## DIRECTIONS FOR THIS TASK
Give the lines below again exactly, starting with the line that holds "Definition radix_digit (radix" and going on through the line that holds "match radix_digit radix c with".

DATASET section start

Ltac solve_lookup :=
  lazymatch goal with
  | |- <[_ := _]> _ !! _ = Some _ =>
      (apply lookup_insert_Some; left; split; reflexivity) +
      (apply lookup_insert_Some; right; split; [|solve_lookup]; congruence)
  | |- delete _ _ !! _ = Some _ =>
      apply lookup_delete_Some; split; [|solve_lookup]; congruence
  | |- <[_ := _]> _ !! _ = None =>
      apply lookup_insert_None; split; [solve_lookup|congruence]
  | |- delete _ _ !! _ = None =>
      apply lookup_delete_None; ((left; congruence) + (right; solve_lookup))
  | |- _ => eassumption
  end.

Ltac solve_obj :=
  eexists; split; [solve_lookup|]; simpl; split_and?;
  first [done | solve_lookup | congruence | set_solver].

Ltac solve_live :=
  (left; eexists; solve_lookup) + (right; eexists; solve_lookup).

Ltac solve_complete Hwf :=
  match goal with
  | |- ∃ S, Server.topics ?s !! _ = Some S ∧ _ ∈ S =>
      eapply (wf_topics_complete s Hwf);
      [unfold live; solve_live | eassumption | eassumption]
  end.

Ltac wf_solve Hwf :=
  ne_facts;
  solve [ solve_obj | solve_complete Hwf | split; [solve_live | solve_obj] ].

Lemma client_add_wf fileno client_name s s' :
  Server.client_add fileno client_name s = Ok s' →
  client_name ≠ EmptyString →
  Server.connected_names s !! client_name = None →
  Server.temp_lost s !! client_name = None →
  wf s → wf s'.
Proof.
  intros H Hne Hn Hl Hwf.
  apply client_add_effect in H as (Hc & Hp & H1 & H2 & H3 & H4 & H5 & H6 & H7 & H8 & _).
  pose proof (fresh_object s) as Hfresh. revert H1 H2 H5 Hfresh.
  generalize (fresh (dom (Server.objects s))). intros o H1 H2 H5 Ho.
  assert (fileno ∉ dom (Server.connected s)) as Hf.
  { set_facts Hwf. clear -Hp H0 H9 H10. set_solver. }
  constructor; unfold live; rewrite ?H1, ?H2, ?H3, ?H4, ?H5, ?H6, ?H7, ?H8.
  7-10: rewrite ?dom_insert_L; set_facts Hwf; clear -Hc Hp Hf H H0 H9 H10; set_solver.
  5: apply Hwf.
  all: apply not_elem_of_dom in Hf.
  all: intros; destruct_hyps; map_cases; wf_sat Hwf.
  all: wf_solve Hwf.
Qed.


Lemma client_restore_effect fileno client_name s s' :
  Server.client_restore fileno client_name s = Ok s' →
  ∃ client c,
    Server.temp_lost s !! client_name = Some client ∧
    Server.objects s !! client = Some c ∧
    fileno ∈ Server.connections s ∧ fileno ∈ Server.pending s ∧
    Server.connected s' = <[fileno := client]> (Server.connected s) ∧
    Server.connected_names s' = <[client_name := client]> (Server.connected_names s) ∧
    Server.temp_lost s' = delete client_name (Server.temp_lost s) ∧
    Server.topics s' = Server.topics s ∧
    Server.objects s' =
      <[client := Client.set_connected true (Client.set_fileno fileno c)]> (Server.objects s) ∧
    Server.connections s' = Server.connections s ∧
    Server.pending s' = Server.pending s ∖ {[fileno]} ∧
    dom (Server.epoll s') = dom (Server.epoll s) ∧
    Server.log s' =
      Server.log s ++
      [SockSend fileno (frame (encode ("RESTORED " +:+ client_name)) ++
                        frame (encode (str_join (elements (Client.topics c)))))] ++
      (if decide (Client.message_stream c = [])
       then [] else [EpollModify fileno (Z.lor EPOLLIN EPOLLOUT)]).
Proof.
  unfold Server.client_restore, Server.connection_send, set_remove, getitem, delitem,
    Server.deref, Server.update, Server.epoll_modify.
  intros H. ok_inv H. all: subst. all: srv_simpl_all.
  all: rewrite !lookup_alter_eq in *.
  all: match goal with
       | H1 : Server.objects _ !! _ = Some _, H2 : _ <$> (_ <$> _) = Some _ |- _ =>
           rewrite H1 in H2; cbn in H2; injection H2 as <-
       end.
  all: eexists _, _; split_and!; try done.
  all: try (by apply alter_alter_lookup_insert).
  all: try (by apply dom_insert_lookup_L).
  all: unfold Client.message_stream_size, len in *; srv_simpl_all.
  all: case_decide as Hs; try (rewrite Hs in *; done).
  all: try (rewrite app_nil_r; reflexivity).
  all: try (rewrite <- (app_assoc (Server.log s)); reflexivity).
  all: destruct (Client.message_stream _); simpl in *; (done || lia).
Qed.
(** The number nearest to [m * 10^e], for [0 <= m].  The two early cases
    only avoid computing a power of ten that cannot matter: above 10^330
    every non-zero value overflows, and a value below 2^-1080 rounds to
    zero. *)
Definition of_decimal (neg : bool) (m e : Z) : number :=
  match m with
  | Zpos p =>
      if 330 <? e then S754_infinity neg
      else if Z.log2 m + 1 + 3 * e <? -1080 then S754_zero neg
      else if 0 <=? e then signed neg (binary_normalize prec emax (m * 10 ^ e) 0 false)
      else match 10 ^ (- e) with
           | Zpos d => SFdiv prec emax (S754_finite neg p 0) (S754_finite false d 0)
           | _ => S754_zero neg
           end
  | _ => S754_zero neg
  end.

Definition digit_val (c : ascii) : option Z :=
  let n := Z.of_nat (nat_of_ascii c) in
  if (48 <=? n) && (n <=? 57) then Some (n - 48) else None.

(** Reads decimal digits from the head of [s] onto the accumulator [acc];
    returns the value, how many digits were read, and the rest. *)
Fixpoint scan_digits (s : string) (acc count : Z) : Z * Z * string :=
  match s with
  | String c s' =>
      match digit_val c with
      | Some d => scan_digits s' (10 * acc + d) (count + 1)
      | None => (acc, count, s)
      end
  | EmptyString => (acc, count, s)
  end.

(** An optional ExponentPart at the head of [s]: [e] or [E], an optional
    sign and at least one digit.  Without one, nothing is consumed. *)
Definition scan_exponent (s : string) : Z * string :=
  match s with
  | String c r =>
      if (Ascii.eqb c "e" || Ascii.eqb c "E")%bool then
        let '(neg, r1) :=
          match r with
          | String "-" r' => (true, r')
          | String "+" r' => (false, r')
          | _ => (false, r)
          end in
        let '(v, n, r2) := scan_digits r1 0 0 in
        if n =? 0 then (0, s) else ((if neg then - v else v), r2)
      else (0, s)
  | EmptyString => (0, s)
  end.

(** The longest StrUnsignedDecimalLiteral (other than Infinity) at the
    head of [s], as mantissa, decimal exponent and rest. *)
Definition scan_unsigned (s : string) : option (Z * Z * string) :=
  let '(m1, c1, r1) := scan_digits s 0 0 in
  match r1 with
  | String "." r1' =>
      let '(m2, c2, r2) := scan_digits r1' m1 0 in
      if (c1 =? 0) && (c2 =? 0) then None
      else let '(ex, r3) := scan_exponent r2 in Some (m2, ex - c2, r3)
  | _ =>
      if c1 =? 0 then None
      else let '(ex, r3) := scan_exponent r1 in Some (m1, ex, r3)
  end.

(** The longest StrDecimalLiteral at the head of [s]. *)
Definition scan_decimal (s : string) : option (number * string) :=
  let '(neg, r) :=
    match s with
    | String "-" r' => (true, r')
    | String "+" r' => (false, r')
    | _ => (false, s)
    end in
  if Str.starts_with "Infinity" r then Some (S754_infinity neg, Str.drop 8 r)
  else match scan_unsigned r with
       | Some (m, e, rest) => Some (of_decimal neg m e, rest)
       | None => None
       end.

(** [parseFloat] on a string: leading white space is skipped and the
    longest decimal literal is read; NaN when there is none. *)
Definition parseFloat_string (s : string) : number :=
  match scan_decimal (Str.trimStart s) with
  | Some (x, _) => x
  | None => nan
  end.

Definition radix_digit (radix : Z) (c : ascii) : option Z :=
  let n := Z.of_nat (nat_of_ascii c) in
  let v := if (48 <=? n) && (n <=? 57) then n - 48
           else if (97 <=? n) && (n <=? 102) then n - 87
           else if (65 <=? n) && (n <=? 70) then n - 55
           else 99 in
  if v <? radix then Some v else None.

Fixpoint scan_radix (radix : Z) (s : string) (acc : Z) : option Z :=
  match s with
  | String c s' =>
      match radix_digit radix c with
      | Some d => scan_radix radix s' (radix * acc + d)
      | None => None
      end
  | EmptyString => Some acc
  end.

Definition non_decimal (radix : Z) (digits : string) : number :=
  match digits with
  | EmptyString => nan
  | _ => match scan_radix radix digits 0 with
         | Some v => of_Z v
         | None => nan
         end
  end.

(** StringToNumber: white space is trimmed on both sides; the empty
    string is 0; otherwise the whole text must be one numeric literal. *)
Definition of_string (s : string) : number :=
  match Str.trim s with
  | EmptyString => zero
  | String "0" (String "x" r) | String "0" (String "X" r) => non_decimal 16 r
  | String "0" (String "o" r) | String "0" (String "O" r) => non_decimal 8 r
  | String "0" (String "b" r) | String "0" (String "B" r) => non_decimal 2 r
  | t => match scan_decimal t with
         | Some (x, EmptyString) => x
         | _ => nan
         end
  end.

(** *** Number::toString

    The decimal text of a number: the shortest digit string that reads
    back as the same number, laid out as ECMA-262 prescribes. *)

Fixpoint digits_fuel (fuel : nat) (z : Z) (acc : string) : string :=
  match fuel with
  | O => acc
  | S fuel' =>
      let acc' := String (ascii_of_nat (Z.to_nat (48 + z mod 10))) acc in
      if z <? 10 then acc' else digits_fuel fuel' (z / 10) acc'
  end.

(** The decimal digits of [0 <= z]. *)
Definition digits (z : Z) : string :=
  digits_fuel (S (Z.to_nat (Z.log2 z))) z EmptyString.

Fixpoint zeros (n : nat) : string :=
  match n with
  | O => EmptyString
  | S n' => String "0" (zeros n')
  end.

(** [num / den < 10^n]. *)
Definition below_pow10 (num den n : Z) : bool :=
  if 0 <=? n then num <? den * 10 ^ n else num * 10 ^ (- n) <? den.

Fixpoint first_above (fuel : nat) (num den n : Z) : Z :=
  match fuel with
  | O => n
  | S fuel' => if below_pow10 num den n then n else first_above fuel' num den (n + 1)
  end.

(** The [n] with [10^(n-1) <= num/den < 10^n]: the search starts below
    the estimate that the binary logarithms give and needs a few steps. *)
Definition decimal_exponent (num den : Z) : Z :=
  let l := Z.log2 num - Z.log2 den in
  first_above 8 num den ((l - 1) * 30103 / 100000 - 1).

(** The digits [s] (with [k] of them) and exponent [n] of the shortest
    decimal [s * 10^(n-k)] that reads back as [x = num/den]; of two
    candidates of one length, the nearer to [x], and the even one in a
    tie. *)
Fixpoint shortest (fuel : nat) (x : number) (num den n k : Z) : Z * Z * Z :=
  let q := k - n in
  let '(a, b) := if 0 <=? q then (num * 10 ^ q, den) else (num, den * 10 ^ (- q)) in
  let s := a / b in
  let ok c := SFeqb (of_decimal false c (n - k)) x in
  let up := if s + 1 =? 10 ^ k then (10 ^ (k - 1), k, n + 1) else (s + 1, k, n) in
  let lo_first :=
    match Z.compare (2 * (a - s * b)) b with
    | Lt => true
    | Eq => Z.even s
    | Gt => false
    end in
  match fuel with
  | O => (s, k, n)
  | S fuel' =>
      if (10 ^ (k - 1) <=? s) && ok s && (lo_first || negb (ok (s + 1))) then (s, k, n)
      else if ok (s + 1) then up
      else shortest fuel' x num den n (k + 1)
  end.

DATASET section end

## SOLUTION TO THIS TASK
Definition radix_digit (radix : Z) (c : ascii) : option Z :=
  let n := Z.of_nat (nat_of_ascii c) in
  let v := if (48 <=? n) && (n <=? 57) then n - 48
           else if (97 <=? n) && (n <=? 102) then n - 87
           else if (65 <=? n) && (n <=? 70) then n - 55
           else 99 in
  if v <? radix then Some v else None.

Fixpoint scan_radix (radix : Z) (s : string) (acc : Z) : option Z :=
  match s with
  | String c s' =>
      match radix_digit radix c with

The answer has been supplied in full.